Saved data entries
_ _ _

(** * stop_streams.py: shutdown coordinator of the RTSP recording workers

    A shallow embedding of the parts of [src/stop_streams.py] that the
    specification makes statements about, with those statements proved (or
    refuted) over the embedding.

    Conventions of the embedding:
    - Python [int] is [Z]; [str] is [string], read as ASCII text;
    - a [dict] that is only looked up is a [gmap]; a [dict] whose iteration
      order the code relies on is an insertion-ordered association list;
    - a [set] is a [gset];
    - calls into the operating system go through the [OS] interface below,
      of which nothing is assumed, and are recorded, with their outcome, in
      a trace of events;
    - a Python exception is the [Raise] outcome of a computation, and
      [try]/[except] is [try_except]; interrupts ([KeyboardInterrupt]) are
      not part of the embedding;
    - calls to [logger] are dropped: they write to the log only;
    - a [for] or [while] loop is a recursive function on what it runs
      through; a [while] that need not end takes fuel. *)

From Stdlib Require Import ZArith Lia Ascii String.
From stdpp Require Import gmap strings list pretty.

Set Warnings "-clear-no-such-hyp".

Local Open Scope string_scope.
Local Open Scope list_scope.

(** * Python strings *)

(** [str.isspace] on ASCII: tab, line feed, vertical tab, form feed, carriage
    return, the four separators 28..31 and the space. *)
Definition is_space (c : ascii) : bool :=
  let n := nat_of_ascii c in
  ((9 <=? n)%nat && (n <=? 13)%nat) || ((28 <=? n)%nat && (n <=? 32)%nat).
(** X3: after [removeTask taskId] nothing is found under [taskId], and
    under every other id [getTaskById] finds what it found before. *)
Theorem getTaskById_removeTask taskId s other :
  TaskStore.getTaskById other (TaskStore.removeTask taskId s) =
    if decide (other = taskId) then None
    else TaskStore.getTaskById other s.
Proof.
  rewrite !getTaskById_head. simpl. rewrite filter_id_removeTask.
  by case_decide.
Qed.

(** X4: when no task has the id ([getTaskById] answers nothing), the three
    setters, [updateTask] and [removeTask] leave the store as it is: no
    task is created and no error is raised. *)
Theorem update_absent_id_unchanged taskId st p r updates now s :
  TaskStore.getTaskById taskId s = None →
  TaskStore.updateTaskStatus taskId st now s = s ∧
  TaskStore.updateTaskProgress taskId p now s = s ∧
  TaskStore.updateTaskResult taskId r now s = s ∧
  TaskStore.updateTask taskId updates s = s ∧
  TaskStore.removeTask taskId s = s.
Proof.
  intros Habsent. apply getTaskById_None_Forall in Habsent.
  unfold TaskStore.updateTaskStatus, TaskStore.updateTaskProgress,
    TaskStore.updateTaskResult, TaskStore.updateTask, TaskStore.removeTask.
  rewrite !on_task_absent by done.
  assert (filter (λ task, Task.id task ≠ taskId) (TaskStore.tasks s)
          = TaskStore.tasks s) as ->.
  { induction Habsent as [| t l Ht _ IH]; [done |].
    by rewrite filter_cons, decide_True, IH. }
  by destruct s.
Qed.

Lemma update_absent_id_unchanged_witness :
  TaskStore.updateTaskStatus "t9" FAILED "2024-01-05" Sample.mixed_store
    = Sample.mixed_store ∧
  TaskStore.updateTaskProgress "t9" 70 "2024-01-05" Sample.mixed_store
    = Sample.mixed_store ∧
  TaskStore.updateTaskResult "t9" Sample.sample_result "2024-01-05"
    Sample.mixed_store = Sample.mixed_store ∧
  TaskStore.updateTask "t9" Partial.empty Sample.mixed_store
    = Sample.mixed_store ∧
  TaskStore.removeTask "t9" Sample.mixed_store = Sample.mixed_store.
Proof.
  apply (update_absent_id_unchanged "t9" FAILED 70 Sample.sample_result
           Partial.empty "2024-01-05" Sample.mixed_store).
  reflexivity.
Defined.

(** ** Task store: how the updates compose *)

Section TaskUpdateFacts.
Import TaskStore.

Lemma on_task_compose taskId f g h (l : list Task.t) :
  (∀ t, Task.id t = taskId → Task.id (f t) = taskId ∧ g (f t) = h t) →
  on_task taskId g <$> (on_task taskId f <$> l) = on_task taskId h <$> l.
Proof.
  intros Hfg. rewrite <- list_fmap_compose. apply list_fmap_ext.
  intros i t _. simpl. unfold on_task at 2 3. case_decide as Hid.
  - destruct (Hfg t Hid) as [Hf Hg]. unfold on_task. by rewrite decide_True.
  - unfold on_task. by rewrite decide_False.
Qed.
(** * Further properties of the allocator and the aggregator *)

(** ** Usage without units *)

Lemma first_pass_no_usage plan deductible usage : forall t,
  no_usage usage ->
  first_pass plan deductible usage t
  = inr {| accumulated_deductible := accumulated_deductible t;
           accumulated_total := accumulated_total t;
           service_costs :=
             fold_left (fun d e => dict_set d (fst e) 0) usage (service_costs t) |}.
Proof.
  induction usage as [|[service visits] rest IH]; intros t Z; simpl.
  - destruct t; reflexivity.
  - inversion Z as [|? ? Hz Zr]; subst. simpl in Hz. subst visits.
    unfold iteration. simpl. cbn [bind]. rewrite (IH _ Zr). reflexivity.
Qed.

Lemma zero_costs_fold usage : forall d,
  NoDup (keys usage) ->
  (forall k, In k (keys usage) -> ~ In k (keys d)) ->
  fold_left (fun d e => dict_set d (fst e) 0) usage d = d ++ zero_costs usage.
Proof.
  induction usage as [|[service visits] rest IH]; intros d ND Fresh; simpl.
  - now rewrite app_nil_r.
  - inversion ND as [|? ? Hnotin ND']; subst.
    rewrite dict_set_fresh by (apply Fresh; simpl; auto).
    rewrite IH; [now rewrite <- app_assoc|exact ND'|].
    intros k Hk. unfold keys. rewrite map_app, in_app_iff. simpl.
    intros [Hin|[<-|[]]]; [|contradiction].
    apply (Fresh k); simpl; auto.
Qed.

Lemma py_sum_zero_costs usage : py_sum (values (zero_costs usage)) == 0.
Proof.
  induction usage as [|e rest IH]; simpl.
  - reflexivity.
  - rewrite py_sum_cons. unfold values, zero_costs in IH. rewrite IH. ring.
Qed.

_ _ _

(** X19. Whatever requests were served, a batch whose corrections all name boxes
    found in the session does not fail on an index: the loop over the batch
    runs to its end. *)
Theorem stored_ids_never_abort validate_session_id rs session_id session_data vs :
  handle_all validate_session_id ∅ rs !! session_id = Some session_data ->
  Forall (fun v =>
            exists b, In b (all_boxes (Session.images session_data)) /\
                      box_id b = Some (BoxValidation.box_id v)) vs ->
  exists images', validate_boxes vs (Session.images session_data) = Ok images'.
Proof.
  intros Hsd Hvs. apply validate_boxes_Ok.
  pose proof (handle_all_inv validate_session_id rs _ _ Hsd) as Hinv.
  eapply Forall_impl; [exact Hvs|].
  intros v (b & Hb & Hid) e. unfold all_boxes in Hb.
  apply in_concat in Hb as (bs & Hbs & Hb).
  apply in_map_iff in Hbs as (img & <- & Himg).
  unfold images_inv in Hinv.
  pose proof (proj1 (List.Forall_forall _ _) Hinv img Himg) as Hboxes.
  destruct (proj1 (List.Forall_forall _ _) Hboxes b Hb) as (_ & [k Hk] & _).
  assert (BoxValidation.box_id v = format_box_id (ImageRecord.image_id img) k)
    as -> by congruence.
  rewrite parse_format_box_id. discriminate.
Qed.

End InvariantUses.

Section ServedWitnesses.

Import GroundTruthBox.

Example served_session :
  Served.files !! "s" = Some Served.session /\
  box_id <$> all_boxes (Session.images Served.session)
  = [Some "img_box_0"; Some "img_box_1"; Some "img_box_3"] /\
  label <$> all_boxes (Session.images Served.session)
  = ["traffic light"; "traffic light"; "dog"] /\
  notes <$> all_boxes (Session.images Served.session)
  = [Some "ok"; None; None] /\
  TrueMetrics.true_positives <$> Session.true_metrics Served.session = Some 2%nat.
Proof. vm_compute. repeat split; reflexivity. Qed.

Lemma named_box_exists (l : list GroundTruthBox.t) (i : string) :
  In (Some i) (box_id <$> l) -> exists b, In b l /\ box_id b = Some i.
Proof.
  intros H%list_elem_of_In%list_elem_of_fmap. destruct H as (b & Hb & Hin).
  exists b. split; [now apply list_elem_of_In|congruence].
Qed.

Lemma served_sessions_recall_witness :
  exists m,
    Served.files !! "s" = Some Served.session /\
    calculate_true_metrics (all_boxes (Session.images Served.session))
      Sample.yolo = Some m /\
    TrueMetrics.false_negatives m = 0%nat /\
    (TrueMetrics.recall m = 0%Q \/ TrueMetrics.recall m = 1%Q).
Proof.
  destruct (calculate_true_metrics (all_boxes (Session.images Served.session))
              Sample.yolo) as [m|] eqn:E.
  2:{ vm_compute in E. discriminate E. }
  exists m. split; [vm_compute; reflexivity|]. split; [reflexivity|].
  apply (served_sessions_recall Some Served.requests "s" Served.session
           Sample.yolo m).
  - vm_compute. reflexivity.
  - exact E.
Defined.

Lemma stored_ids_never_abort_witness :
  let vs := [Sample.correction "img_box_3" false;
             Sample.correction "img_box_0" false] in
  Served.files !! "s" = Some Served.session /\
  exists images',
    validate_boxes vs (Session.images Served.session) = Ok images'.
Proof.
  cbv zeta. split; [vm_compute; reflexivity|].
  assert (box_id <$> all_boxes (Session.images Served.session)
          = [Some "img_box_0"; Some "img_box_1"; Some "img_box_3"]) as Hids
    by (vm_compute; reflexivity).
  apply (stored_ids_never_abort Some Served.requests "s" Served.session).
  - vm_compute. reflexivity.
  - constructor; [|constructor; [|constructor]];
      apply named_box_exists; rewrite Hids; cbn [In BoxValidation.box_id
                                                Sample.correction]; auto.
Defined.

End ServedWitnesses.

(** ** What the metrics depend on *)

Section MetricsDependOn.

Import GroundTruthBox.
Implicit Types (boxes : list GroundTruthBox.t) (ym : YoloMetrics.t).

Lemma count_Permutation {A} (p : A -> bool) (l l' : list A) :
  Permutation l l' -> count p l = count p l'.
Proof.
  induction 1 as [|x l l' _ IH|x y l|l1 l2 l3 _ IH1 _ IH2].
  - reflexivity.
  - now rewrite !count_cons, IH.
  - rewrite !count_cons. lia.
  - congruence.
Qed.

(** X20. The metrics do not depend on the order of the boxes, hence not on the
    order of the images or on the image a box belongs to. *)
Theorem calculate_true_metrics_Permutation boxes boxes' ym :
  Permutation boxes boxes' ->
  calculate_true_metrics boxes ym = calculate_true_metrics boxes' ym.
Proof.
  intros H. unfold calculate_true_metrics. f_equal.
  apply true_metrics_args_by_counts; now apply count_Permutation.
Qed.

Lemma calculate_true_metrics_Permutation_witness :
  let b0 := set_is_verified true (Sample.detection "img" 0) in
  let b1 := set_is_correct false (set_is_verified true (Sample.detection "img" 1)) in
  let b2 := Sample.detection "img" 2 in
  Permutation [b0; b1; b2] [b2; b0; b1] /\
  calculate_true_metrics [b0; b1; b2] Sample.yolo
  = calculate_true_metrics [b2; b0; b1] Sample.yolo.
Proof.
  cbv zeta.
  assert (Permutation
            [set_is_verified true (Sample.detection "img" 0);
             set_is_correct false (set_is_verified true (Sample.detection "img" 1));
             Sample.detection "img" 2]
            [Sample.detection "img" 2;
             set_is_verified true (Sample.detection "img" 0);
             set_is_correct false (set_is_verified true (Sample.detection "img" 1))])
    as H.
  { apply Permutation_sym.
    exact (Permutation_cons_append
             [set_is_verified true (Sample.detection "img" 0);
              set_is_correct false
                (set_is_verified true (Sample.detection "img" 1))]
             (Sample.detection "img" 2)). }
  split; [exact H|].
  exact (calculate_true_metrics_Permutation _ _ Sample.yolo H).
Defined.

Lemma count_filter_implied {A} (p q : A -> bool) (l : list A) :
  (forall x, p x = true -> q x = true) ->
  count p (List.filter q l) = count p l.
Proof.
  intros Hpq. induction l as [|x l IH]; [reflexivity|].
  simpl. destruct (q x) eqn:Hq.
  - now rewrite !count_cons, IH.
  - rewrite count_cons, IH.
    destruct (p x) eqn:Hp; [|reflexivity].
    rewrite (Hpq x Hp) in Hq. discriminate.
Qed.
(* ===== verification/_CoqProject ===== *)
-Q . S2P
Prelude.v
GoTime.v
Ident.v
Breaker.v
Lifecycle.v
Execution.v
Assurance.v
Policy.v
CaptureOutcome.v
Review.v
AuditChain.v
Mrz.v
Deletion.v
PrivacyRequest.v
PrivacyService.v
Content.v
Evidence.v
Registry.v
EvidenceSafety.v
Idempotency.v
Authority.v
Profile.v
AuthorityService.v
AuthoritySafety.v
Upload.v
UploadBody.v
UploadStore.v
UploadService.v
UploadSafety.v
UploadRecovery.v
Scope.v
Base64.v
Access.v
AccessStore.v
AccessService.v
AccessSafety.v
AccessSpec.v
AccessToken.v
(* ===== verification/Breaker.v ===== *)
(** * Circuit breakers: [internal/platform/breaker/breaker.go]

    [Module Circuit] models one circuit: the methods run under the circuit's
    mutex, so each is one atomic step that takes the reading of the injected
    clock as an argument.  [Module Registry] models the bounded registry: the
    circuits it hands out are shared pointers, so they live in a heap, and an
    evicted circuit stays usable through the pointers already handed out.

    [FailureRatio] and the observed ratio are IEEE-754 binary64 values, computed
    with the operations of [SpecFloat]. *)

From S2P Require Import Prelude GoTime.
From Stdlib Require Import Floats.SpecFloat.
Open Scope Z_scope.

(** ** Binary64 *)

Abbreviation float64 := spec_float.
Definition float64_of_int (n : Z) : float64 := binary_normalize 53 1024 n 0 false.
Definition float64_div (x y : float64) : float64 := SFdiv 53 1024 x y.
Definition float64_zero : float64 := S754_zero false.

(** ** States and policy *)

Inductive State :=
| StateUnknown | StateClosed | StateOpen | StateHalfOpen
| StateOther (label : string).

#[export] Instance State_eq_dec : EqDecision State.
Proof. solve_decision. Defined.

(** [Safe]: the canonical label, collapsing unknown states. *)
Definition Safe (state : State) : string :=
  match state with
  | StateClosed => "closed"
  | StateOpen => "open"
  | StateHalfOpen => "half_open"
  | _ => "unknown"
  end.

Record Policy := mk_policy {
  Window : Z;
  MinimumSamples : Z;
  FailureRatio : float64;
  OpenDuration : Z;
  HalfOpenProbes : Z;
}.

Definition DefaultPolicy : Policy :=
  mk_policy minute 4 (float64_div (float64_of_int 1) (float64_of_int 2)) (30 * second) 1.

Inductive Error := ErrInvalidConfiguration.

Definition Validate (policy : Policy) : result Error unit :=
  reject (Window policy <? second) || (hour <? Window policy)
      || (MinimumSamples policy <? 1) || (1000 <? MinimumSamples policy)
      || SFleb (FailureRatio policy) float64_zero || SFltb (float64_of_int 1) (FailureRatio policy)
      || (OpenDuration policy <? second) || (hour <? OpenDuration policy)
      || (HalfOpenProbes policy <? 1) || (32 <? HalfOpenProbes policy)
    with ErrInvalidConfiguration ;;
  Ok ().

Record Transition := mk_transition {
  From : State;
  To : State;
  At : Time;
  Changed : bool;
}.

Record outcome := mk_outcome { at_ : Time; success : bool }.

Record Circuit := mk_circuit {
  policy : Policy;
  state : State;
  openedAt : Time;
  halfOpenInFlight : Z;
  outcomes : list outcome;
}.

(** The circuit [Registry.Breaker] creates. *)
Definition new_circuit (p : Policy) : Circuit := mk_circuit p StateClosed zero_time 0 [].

_ _ _

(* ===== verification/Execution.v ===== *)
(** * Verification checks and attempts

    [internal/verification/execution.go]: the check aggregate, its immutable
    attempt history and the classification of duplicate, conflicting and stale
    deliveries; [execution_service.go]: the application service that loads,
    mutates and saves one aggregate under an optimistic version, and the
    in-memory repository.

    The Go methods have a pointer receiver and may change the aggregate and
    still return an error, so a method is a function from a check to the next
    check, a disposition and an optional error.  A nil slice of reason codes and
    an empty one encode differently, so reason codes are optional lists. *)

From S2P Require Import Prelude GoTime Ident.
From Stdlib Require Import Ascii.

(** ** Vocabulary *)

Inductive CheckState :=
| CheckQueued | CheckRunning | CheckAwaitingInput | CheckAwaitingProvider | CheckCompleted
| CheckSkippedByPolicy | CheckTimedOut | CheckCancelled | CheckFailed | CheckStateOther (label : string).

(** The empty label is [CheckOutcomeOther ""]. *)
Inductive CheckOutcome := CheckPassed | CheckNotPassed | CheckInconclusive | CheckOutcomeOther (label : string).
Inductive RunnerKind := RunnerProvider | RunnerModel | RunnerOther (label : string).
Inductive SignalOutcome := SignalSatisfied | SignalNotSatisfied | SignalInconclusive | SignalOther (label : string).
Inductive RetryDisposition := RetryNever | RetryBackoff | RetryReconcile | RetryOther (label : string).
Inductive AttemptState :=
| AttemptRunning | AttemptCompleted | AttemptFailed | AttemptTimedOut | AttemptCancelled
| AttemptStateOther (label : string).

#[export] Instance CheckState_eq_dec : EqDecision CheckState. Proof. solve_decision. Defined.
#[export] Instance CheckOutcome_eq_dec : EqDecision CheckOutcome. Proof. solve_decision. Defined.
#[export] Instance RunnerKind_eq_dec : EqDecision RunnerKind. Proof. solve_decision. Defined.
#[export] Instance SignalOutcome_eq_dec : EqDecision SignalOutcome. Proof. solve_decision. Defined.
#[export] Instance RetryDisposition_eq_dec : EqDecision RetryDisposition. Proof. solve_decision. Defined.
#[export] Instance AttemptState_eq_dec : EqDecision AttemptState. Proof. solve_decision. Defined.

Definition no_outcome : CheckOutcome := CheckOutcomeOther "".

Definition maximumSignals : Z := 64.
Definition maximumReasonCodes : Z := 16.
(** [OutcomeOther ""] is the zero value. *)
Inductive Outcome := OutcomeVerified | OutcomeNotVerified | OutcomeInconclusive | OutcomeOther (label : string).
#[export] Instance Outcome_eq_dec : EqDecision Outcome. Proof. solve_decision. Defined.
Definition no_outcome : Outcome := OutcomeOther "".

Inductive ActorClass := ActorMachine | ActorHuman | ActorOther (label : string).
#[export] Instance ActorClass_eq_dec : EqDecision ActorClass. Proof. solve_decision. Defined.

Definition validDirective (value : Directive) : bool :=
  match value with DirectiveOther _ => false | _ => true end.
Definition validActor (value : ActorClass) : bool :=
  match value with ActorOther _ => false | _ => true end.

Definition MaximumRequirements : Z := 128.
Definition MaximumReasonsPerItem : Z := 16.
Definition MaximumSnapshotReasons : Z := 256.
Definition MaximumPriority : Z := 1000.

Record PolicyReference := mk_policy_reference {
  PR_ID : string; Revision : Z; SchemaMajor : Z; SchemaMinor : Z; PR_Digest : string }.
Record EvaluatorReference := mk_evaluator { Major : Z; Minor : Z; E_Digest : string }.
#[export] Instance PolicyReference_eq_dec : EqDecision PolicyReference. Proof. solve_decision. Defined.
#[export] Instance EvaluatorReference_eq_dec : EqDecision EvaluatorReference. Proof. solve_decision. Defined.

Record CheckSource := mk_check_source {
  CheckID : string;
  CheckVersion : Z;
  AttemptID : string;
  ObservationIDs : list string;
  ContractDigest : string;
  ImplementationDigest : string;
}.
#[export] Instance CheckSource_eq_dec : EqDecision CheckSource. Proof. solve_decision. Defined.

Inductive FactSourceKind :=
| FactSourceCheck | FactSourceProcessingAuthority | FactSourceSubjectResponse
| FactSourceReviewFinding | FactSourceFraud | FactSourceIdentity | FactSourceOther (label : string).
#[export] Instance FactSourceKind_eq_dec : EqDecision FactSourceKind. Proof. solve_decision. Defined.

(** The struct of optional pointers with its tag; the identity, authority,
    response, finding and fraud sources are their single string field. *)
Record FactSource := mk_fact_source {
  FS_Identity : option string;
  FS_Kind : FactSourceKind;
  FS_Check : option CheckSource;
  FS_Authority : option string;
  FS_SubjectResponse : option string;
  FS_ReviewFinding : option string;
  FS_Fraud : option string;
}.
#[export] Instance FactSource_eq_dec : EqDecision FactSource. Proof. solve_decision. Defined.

_ _ _

● What the exercise asks
From the entries above, extract each line containing "rest".

● Task response
  induction usage as [|[service visits] rest IH]; intros t Z; simpl.
  induction usage as [|[service visits] rest IH]; intros d ND Fresh; simpl.
  induction usage as [|e rest IH]; simpl.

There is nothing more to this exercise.